Disturbed healing reflects an inadequate biological or mechanical environment: insufficient blood supply or biology produces atrophic nonunion, while excessive motion at the fracture produces hypertrophic nonunion with abundant but non-bridging callus; Einhorn and Gerstenfeld (2014) frame these as failures of the normal repair sequence. Acute compartment syndrome occurs when rising pressure within an enclosed fascial compartment compromises tissue perfusion; McQueen and Court-Brown (1996) defined a perfusion-based (differential) pressure threshold for decompression, and McQueen et al. (2013) characterized the diagnostic performance of continuous pressure monitoring. Compartment syndrome can itself impair healing, as Court-Brown and McQueen (1987) showed for tibial fractures. A stress fracture, the MeSH anchor here, arises when repetitive submaximal loading exceeds the bone's capacity to remodel, producing a fatigue fracture in normal bone or an insufficiency fracture in weakened bone. Prolonged immobilization adds its own burden through muscle wasting, joint stiffness, bone loss, and thromboembolic and other systemic risks.

Clinical relevance

Recognizing the spectrum of fracture and immobilization complications is central to interpreting outcomes after injury and to evidence appraisal in orthopedics. As reference knowledge it explains why some fractures fail to heal and why certain complications are emergencies; it describes these processes and is not a source of diagnostic thresholds or treatment decisions for any individual.

Epidemiology

Compartment syndrome is most often associated with tibial diaphyseal fractures and with younger patients, as documented in the tibial-fracture cohorts of McQueen and colleagues. The frequency of nonunion varies markedly by bone, fracture pattern, and host factors, and stress fractures cluster in weight-bearing bones of physically active populations.

History

Awareness of fracture complications evolved alongside fixation surgery: as operative treatment expanded, infection, nonunion, and malunion became defined endpoints, and compartment syndrome was increasingly recognized as a time-critical emergency.

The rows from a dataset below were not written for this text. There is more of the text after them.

(** * LoRaEnergySim: the gateway (Gateway.py)

    A shallow embedding of [Gateway]: the link-budget filter, the bounded
    SNR history, the ADR controller, the duty-cycle check, the downlink
    window selection and the statistics report.

    Modelling conventions.
    - In the model of the whole gateway, Python floats (RSS, SNR, airtime,
      simulated time) are read as exact rationals [Q].  The two decisions
      that turn on the rounding of a computed number, the ADR step count and
      the duty-cycle comparison, are also written on binary64 floats, in
      [Double], and the properties of those decisions are stated there.
      Integer quantities (spreading factor, data rate, transmit power,
      frequencies, node ids, counters) are [Z].
    - The value [np.round] returns is a float with an integral value; it is
      modelled by the integer it denotes.  NumPy rounds ties to the nearest
      even value.
    - A method of [Gateway] is a computation in a state-and-exception monad
      over the gateway's fields: a raised exception keeps the mutations made
      before it, as in Python.
    - Dictionaries are [gmap]s; [deque(maxlen=20)] is a list together with
      the bounded [append].
    - The collaborators that are not part of Gateway.py (propagation and SNR
      models, distance, airtime, the constants of [LoRaParameters]) are the
      fields of the record [Externals]. *)

From Stdlib Require Import ZArith QArith Qround Qminmax Lia Lqa List.
From Stdlib Require Import PrimFloat FloatOps SpecFloat.
From stdpp Require Import base option list gmap.
Import ListNotations.

(** ** Exceptions and the gateway monad *)

Inductive exn : Type :=
  | KeyError
  | UnboundLocalError
  | ZeroDivisionError
  | ValueError.

Inductive outcome (A : Type) : Type :=
  | Ok (a : A)
  | Raise (e : exn).
Arguments Ok {A} a.
Arguments Raise {A} e.

Module PyM.
Definition t (S A : Type) : Type := S -> outcome A * S.

Definition ret {S A} (a : A) : t S A := fun s => (Ok a, s).

Definition bind {S A B} (m : t S A) (k : A -> t S B) : t S B :=
  fun s =>
    match m s with
    | (Ok a, s') => k a s'
    | (Raise e, s') => (Raise e, s')
    end.

Definition raise {S A} (e : exn) : t S A := fun s => (Raise e, s).

Definition gets {S A} (f : S -> A) : t S A := fun s => (Ok (f s), s).

Definition modify {S} (f : S -> S) : t S unit := fun s => (Ok tt, f s).

(** [d[k]] on a dictionary: the value, or the exception [e]. *)
Definition from_option {S A} (e : exn) (o : option A) : t S A :=
  match o with
  | Some a => ret a
  | None => raise e
  end.

Definition when {S} (b : bool) (m : t S unit) : t S unit :=
  if b then m else ret tt.
End PyM.

Declare Scope py_scope.
Delimit Scope py_scope with py.
Notation "'let*' x ':=' m 'in' k" := (PyM.bind m (fun x => k))
  (at level 10, x name, m at level 100, k at level 200) : py_scope.
Notation "'let*' ' pat ':=' m 'in' k" :=
  (PyM.bind m (fun x => match x with pat => k end))
  (at level 10, pat pattern, m at level 100, k at level 200) : py_scope.
Notation "m ';;' k" := (PyM.bind m (fun _ => k))
  (at level 100, k at level 200, right associativity) : py_scope.

(** ** Numbers *)

Definition Qlt_bool (a b : Q) : bool := negb (Qle_bool b a).

(** Python's [/] on numbers. *)
Definition py_div (a b : Q) : outcome Q :=
  if Qeq_bool b 0 then Raise ZeroDivisionError else Ok (a / b)%Q.

(** [np.round]: nearest integer, ties to the even neighbour. *)
Definition np_round (q : Q) : Z :=
  let f := Qfloor q in
  match (q - inject_Z f ?= 1 # 2)%Q with
  | Lt => f
  | Gt => (f + 1)%Z
  | Eq => if Z.even f then f else (f + 1)%Z
  end.

(** [np.amax(np.asanyarray(history))]; an empty array raises ValueError. *)
Definition np_amax (l : list Q) : outcome Q :=
  match l with
  | [] => Raise ValueError
  | x :: xs => Ok (fold_left Qmax xs x)
  end.

(** [m] is the largest sample of [h], up to the equality of rationals. *)
Definition max_snr_is (h : list Q) (m : Q) : Prop :=
  (exists x, In x h /\ (x == m)%Q) /\ forall x, In x h -> (x <= m)%Q.

(** ** collections.deque with a maximum length *)

(** [d.append(x)] on a [deque(maxlen=n)]: the element is added on the right
    and, when the deque was full, the leftmost one is dropped. *)
Definition deque_append (maxlen : nat) (d : list Q) (x : Q) : list Q :=
  let d' := d ++ [x] in
  drop (length d' - maxlen) d'.

Definition HISTORY_MAXLEN : nat := 20.

(** ** Data model *)

(** The radio parameters the gateway reads from a packet or a node. *)
Record LoRaParameters : Type := {
  freq : Z;
  sf : Z;
  dr : Z;
  tp : Z
}.

(** What Gateway.py imports and does not define. *)
Record Externals : Type := {
  Location : Type;
  (** [Location.distance] *)
  distance : Location -> Location -> Q;
  (** [prop_model.tp_to_rss] *)
  tp_to_rss : Z -> Q -> Q;
  (** [snr_model.rss_to_snr] *)
  rss_to_snr : Q -> Q;
  (** [LoRaPacket.time_on_air payload_size (LoRaParameters freq sf 125 5 1 0 1)] *)
  time_on_air : Z -> Z -> Z -> Q;
  (** The constants of [LoRaParameters]. *)
  CHANNELS : list Z;
  DEFAULT_CHANNELS : list Z;
  RX_2_DEFAULT_SF : Z;
  RX_2_DEFAULT_FREQ : Z;
  CHANNEL_DUTY_CYCLE_PROC : gmap Z Q;
  ADR_MARGIN_DB : Q
}.

Record Node (E : Externals) : Type := {
  node_id : Z;
  location : Location E;
  lora_param : LoRaParameters
}.
Arguments node_id {E} _.
Arguments location {E} _.
Arguments lora_param {E} _.

Record Packet : Type := {
  p_lora_param : LoRaParameters
}.

(** The fields of a [Gateway] object. *)
Record Gateway (E : Externals) : Type := {
  gw_location : Location E;
  packet_history : gmap Z (list Q);
  channel_time_used : gmap Z Q;
  downlink_packets_lost : list Packet;
  uplink_packet_weak : list Packet;
  num_of_packet_received : Z
}.
Arguments gw_location {E} _.
Arguments packet_history {E} _.
Arguments channel_time_used {E} _.
Arguments downlink_packets_lost {E} _.
Arguments uplink_packet_weak {E} _.
Arguments num_of_packet_received {E} _.

(** The dictionary [downlink_message]: a key that was not set is [None]. *)
Record DownlinkMessage : Type := {
  weak_packet : option bool;
  tx_on_rx1 : option bool;
  lost : option bool;
  msg_dr : option Z;
  msg_tp : option Z
}.

(** The dictionary [{'dr': new_dr, 'tp': new_tx_power}] that [adr] returns. *)
Record AdrSettings : Type := {
  adr_dr : Z;
  adr_tp : Z
}.

(** [Gateway.SENSITIVITY] *)
Definition SENSITIVITY : gmap Z Z :=
  list_to_map
    [(6, -121); (7, -124); (8, -127); (9, -130); (10, -133); (11, -135);
     (12, -137)]%Z.

Section gateway.
Context {E : Externals}.

Local Open Scope py_scope.

Abbreviation M := (PyM.t (Gateway E)).

(** *** Field updates *)

Definition set_packet_history (f : gmap Z (list Q) -> gmap Z (list Q))
    (g : Gateway E) : Gateway E :=
  {| gw_location := gw_location g;
     packet_history := f (packet_history g);
     channel_time_used := channel_time_used g;
     downlink_packets_lost := downlink_packets_lost g;
     uplink_packet_weak := uplink_packet_weak g;
     num_of_packet_received := num_of_packet_received g |}.

Definition set_channel_time_used (f : gmap Z Q -> gmap Z Q)
    (g : Gateway E) : Gateway E :=
  {| gw_location := gw_location g;
     packet_history := packet_history g;
     channel_time_used := f (channel_time_used g);
     downlink_packets_lost := downlink_packets_lost g;
     uplink_packet_weak := uplink_packet_weak g;
     num_of_packet_received := num_of_packet_received g |}.

Definition set_downlink_packets_lost (f : list Packet -> list Packet)
    (g : Gateway E) : Gateway E :=
  {| gw_location := gw_location g;
     packet_history := packet_history g;
     channel_time_used := channel_time_used g;
     downlink_packets_lost := f (downlink_packets_lost g);
     uplink_packet_weak := uplink_packet_weak g;
     num_of_packet_received := num_of_packet_received g |}.

Definition set_uplink_packet_weak (f : list Packet -> list Packet)
    (g : Gateway E) : Gateway E :=
  {| gw_location := gw_location g;
     packet_history := packet_history g;
     channel_time_used := channel_time_used g;
     downlink_packets_lost := downlink_packets_lost g;
     uplink_packet_weak := f (uplink_packet_weak g);
     num_of_packet_received := num_of_packet_received g |}.

Definition set_num_of_packet_received (f : Z -> Z)
    (g : Gateway E) : Gateway E :=
  {| gw_location := gw_location g;
     packet_history := packet_history g;
     channel_time_used := channel_time_used g;
     downlink_packets_lost := downlink_packets_lost g;
     uplink_packet_weak := uplink_packet_weak g;
     num_of_packet_received := f (num_of_packet_received g) |}.

(** *** Gateway.__init__ *)

Definition zero_channels (chs : list Z) (m : gmap Z Q) : gmap Z Q :=
  fold_left (fun acc channel => <[channel := 0%Q]> acc) chs m.

Definition init (loc : Location E) : Gateway E :=
  {| gw_location := loc;
     packet_history := ∅;
     channel_time_used :=
       zero_channels (DEFAULT_CHANNELS E) (zero_channels (CHANNELS E) ∅);
     downlink_packets_lost := [];
     uplink_packet_weak := [];
     num_of_packet_received := 0 |}.

(** [self.<field>[k]]: KeyError when the key is absent. *)
Definition getitem {A} (field : Gateway E -> gmap Z A) (k : Z) : M A :=
  let* d := PyM.gets field in
  PyM.from_option KeyError (d !! k).

(** *** Gateway.check_duty_cycle *)

Definition check_duty_cycle (payload_size sf freq : Z) (now : Q)
    : M (bool * Q) :=
  let toa := time_on_air E payload_size freq sf in
  let* used := getitem channel_time_used freq in
  if Qeq_bool used 0 then PyM.ret (true, toa)
  else
    let on_time := used in
    let new_on_time := (on_time + toa)%Q in
    let new_total_time := (now + toa)%Q in
    match py_div (on_time + toa) (now + toa) with
    | Raise e => PyM.raise e
    | Ok ratio =>
        let new_duty_cycle := (ratio * 100)%Q in
        let* cap := PyM.from_option KeyError
                      (CHANNEL_DUTY_CYCLE_PROC E !! freq) in
        PyM.ret (Qle_bool new_duty_cycle cap, toa)
    end.

(** *** Gateway.adr *)

(** The [if]/[elif] chain on the node's spreading factor: [None] when no
    branch assigns [adr_required_snr]. *)
Definition adr_required_snr (sf : Z) : option Q :=
  if (sf =? 7)%Z then Some (-(15 # 2))%Q
  else if (sf =? 8)%Z then Some (-(10))%Q
  else if (sf =? 9)%Z then Some (-(25 # 2))%Q
  else if (sf =? 10)%Z then Some (-(15))%Q
  else if (sf =? 11)%Z then Some (-(35 # 2))%Q
  else if (sf =? 12)%Z then Some (-(20))%Q
  else None.

(** Lines 141 to 167: from [num_steps] and the node's current settings to
    the returned dictionary. *)
Definition adr_adjust (num_steps current_dr current_tx_power : Z)
    : AdrSettings :=
  if (0 <? num_steps)%Z then
    let num_steps_possible_dr := (5 - current_dr)%Z in
    if (num_steps_possible_dr <? num_steps)%Z then
      let dr_changing := num_steps_possible_dr in
      let num_steps_remaining := (num_steps - num_steps_possible_dr)%Z in
      let decrease_tx_power := (num_steps_remaining * 3)%Z in
      let new_tx_power := Z.max (current_tx_power - decrease_tx_power) 2 in
      {| adr_dr := current_dr + dr_changing; adr_tp := new_tx_power |}
    else
      let dr_changing := num_steps in
      {| adr_dr := current_dr + dr_changing; adr_tp := current_tx_power |}
  else if (num_steps <? 0)%Z then
    let num_steps := (- num_steps)%Z in
    let new_tx_power := Z.min (current_tx_power + num_steps * 3) 14 in
    {| adr_dr := current_dr; adr_tp := new_tx_power |}
  else {| adr_dr := current_dr; adr_tp := current_tx_power |}.

(** [len(history) is 20] compares small integers, for which CPython's [is]
    agrees with [==].  The [print] under [Config.PRINT_ENABLED] changes
    nothing in the gateway and is left out. *)
Definition adr (from_node : Node E) (packet : Packet)
    : M (option AdrSettings) :=
  let* history := getitem packet_history (node_id from_node) in
  if (length history =? 20)%nat then
    match np_amax history with
    | Raise e => PyM.raise e
    | Ok max_snr =>
        let* required := PyM.from_option UnboundLocalError
                           (adr_required_snr (sf (lora_param from_node))) in
        let snr_margin := (max_snr - required - ADR_MARGIN_DB E)%Q in
        let num_steps := np_round (snr_margin / 3) in
        PyM.ret (Some (adr_adjust num_steps (dr (lora_param from_node))
                         (tp (lora_param from_node))))
    end
  else PyM.ret None.
(** *** Gateway.packet_received *)

Definition weak_message : DownlinkMessage :=
  {| weak_packet := Some true; tx_on_rx1 := None; lost := None;
     msg_dr := None; msg_tp := None |}.

(** [self.channel_time_used[freq] += time_on_air] *)
Definition add_channel_time (freq : Z) (time_on_air : Q) : M unit :=
  let* used := getitem channel_time_used freq in
  PyM.modify (set_channel_time_used <[freq := (used + time_on_air)%Q]>).

(** Lines 61 to 84: the two flags, and the packet recorded when the
    downlink is lost. *)
Definition select_window (packet : Packet) (possible_rx1 possible_rx2 : bool)
    : M (bool * bool) :=
  if (3 <? dr (p_lora_param packet))%Z then
    if negb possible_rx1 then
      if negb possible_rx2 then
        PyM.modify (set_downlink_packets_lost (fun l => l ++ [packet])) ;;
        PyM.ret (false, true)
      else PyM.ret (false, false)
    else PyM.ret (true, false)
  else
    if negb possible_rx2 then
      if negb possible_rx1 then
        PyM.modify (set_downlink_packets_lost (fun l => l ++ [packet])) ;;
        PyM.ret (false, true)
      else PyM.ret (true, false)
    else PyM.ret (false, false).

Work in tibial fractures established perfusion-based pressure thresholds and quantified the limits of pressure monitoring, refining how the syndrome is conceptualized.

Debates

How should acute compartment syndrome be diagnosed?
Reliance on intracompartmental pressure measurement versus serial clinical assessment is contested, because continuous monitoring can over-diagnose the syndrome; the balance between sensitivity and specificity of pressure thresholds remains unresolved.

Key figures

  • Margaret McQueen
  • Charles Court-Brown
  • Thomas Einhorn

Related topics

Seminal works

  • mcqueen-court-brown-1996
  • mcqueen-2013
  • einhorn-gerstenfeld-2014

Frequently asked questions

What is the difference between delayed union and nonunion?
Delayed union means a fracture is taking longer than expected to heal but is still progressing, whereas nonunion means the healing process has stopped without achieving bony union; the distinction is one of trajectory rather than a single fixed time point.
Why is acute compartment syndrome considered an emergency?
Because rising pressure within a closed fascial compartment can cut off perfusion to muscle and nerve, prolonged unrelieved pressure leads to irreversible tissue damage, which is why it is treated as time-critical.